Verso un’immagine di sé positiva: il ruolo della psicoterapia
Spesso il Dismorfismo Corporeo compare in comorbilità con altre patologie come la depressione maggiore, la dipendenza da sostanze, il disturbo ossessivo compulsivo e la fobia sociale. Pertanto, qualora si sospetti la presenza dei sintomi discussi in precedenza, risulta fondamentale rivolgersi a uno specialista in grado di elaborare una diagnosi completa che includa l’eventuale compresenza di patologie primarie o secondarie.
Oltre a trattare efficacemente quest’ultime, lo psicoterapeuta può aiutare il paziente a modificare gli schemi cognitivi associati alla percezione del corpo e al giudizio sociale.
In un interessante studio emerso da Buhlmann e colleghi è emerso che i pazienti affetti da disturbo da dismorfismo corporeo tendono a commettere dei bias cognitivi. Si tratta di errori che interessano i processi del pensiero che li portano a interpretare erroneamente gli stimoli interpersonali, etichettandoli più facilmente in termini di critica e rifiuto.
Attraverso il colloquio clinico terapeuta e paziente lavorano sulla percezione corporea partendo dal piano concreto fino ad affrontare il tema della formazione dell’immagine di sé, le modalità specifiche che ne hanno permesso l’acquisizione nel corso di vita e l’importanza che l’aspetto esteriore riveste nella propria autostima.
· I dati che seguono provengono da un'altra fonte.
(* ===== verification/Cluster.v ===== *)
(** * Cluster membership in the watchdog ([internal/watchdog/state.go])

    [ClusterState]: what the watchdog knows of the nodes of a stack, the
    lifecycle of each node, and the epoch that numbers membership views.  The
    lifecycle runs on the package looplab/fsm, which is not code of this
    repository: [FsmEngine] states what its documentation says of [Event].
    Loops over the Go map handle every node on its own, so they are maps over
    the nodes here. *)

From S2P Require Import Prelude Records Json Messages.

(** ** The lifecycle *)

Definition nodeEventHeartbeat : string := "heartbeat".
Definition nodeEventSuspect : string := "suspect".
Definition nodeEventExpire : string := "expire".
Definition nodeEventTerminal : string := "terminal".
Definition nodeEventDrain : string := "drain".
Definition nodeEventLeave : string := "leave".
Definition nodeEventRemove : string := "remove".

Definition nodeStateString (state : Z) : string :=
  NodeState_String (if state =? NODE_STATE_UNSPECIFIED then NODE_STATE_READY else state).

Definition nodeStateFromString (state : string) : Z :=
  default NODE_STATE_UNSPECIFIED (NodeState_value state).

(** An event description of the package: name, source states, destination. *)
Definition fsm_desc : Type := string * list string * string.

(** Where an event leads from a state: the last description that applies. *)
Definition fsm_target (descs : list fsm_desc) (event cur : string) : option string :=
  foldl (λ acc '(name, srcs, dst),
           if bool_decide (name = event) && bool_decide (cur ∈ srcs) then Some dst else acc)
        None descs.

(** [FSM.Event] reports whether it returned no error, and the new state: it
    moves to the destination; it fails with [NoTransitionError] when that is
    the current state, and with [InvalidEventError] or [UnknownEventError]
    when no description applies. *)
Class FsmEngine := {
  fsm_event : list fsm_desc → string → string → bool * string;
  fsm_event_spec : ∀ descs cur event,
    fsm_event descs cur event =
    match fsm_target descs event cur with
    | Some dst => if bool_decide (dst = cur) then (false, cur) else (true, dst)
    | None => (false, cur)
    end }.

Definition lifecycle_events : list fsm_desc :=
  let ready := nodeStateString NODE_STATE_READY in
  let joining := nodeStateString NODE_STATE_JOINING in
  let suspect := nodeStateString NODE_STATE_SUSPECT in
  let unreachable := nodeStateString NODE_STATE_UNREACHABLE in
  let draining := nodeStateString NODE_STATE_DRAINING in
  let leaving := nodeStateString NODE_STATE_LEAVING in
  let removed := nodeStateString NODE_STATE_REMOVED in
  [(nodeEventHeartbeat, [joining; ready; suspect; unreachable], ready);
   (nodeEventHeartbeat, [draining], draining);
   (nodeEventHeartbeat, [leaving], leaving);
   (nodeEventHeartbeat, [removed], removed);
   (nodeEventSuspect, [joining; ready], suspect);
   (nodeEventExpire, [joining; ready; suspect; draining; leaving], unreachable);
   (nodeEventTerminal, [joining; ready; suspect; unreachable; draining; leaving], removed);
   (nodeEventDrain, [joining; ready; suspect], draining);
   (nodeEventLeave, [ready; suspect; draining], leaving);
   (nodeEventRemove, [unreachable; leaving; removed], removed)].

(** ** Nodes and observations *)

Record Node := mkNode {
  n_NodeID : string;
  n_PodName : string;
  n_PodIP : string;
  n_Incarnation : Z;
  n_State : Z;
  n_ProtocolVersion : string;
  n_LastHeartbeat : Z;
  n_LastPodSeen : Z;
  n_PodReady : bool;
  n_PodPhase : string;
  n_lifecycle : option string }.   (** the current state of the machine, [None] for [nil] *)

Record PodObservation := mkPod {
  po_PodName : string; po_PodIP : string; po_Ready : bool; po_Phase : string; po_SeenAt : Z }.

Record HeartbeatObservation := mkObs {
  ho_NodeID : string; ho_PodName : string; ho_PodIP : string; ho_Incarnation : Z;
  ho_ReportedState : Z; ho_ProtocolVersion : string; ho_SeenAt : Z }.

Record HeartbeatResult := mkResult { Changed : bool; Stale : bool }.

Record ClusterState := mkCluster { cs_nodes : gmap string Node; cs_epoch : Z }.

Definition NewClusterState : ClusterState := mkCluster ∅ 0.

Definition set_state (state : Z) (current : string) (n : Node) : Node :=
  mkNode (n_NodeID n) (n_PodName n) (n_PodIP n) (n_Incarnation n) state (n_ProtocolVersion n)
    (n_LastHeartbeat n) (n_LastPodSeen n) (n_PodReady n) (n_PodPhase n) (Some current).

Definition setLifecycle (state : Z) (n : Node) : Node :=
  let state := if state =? NODE_STATE_UNSPECIFIED then NODE_STATE_READY else state in
  set_state state (nodeStateString state) n.

Definition ensureLifecycle (n : Node) : Node :=
  match n_lifecycle n with None => setLifecycle (n_State n) n | Some _ => n end.

Section cluster.
Context `{FsmEngine}.

Definition transition (event : string) (n : Node) : bool * Node :=
  let n := ensureLifecycle n in
  let previous := n_State n in
  let '(ok, current) := fsm_event lifecycle_events (default "" (n_lifecycle n)) event in
  if negb ok then (false, n) else
  let state := nodeStateFromString current in
  (negb (state =? previous), set_state state current n).

Definition applyHeartbeatState (state : Z) (n : Node) : bool * Node :=
  let n := ensureLifecycle n in
  let state := if state =? NODE_STATE_UNSPECIFIED then NODE_STATE_READY else state in
  if state =? NODE_STATE_DRAINING then transition nodeEventDrain n else
  if state =? NODE_STATE_LEAVING then transition nodeEventLeave n else
  if state =? NODE_STATE_REMOVED then transition nodeEventRemove n else
  transition nodeEventHeartbeat n.

(** ** Operations of ClusterState *)

(** The fields a heartbeat of a known node overwrites. *)
Definition refresh_node (obs : HeartbeatObservation) (n : Node) : Node :=
  mkNode (n_NodeID n) (ho_PodName obs) (ho_PodIP obs) (ho_Incarnation obs) (n_State n)
    (ho_ProtocolVersion obs) (ho_SeenAt obs) (n_LastPodSeen n) (n_PodReady n) (n_PodPhase n)
    (n_lifecycle n).

(** [clock] is [time.Now()], used when the observation carries no time. *)
Definition ApplyHeartbeat (clock : Z) (obs : HeartbeatObservation) (s : ClusterState) :
    HeartbeatResult * ClusterState :=
  let seen := if IsZero (ho_SeenAt obs) then clock else ho_SeenAt obs in
  let reported := if ho_ReportedState obs =? NODE_STATE_UNSPECIFIED then NODE_STATE_READY
                  else ho_ReportedState obs in
  let obs := mkObs (ho_NodeID obs) (ho_PodName obs) (ho_PodIP obs) (ho_Incarnation obs) reported
               (ho_ProtocolVersion obs) seen in
  match cs_nodes s !! ho_NodeID obs with
  | None =>
    let node := setLifecycle reported
      (mkNode (ho_NodeID obs) (ho_PodName obs) (ho_PodIP obs) (ho_Incarnation obs) 0
         (ho_ProtocolVersion obs) seen zero_time false "" None) in
    (mkResult true false,
     mkCluster (<[ho_NodeID obs := node]> (cs_nodes s)) (i64 (cs_epoch s + 1)))
  | Some node =>
    if ho_Incarnation obs <? n_Incarnation node then (mkResult false true, s) else
    let newIncarnation := n_Incarnation node <? ho_Incarnation obs in
    let changed := newIncarnation || negb (String.eqb (n_PodName node) (ho_PodName obs))
                   || negb (String.eqb (n_PodIP node) (ho_PodIP obs))
                   || negb (String.eqb (n_ProtocolVersion node) (ho_ProtocolVersion obs)) in
    let previousState := n_State node in
    let node := refresh_node obs node in
    let '(transitioned, node) :=
      if newIncarnation then
        let node := setLifecycle reported node in (negb (n_State node =? previousState), node)
      else applyHeartbeatState reported node in
    (mkResult (changed || transitioned) false,
     mkCluster (<[ho_NodeID obs := node]> (cs_nodes s))
       (if changed || transitioned then i64 (cs_epoch s + 1) else cs_epoch s))
  end.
Vengono analizzate ed elaborate le cause antiche e inconsce sottostanti al sintomo, così da poter ripristinare, attraverso la relazione terapeutica, il benessere e l’equilibrio psicofisico.
L’obiettivo principale è favorire l’apprendimento di convinzioni funzionali. Attraverso la psicoterapia il paziente impara a circoscrivere l’eventuale presenza di un difetto fisico al piano esteriore, senza più intaccare l’immagine complessiva di sé e il proprio valore e a gestire efficacemente le emozioni correlate.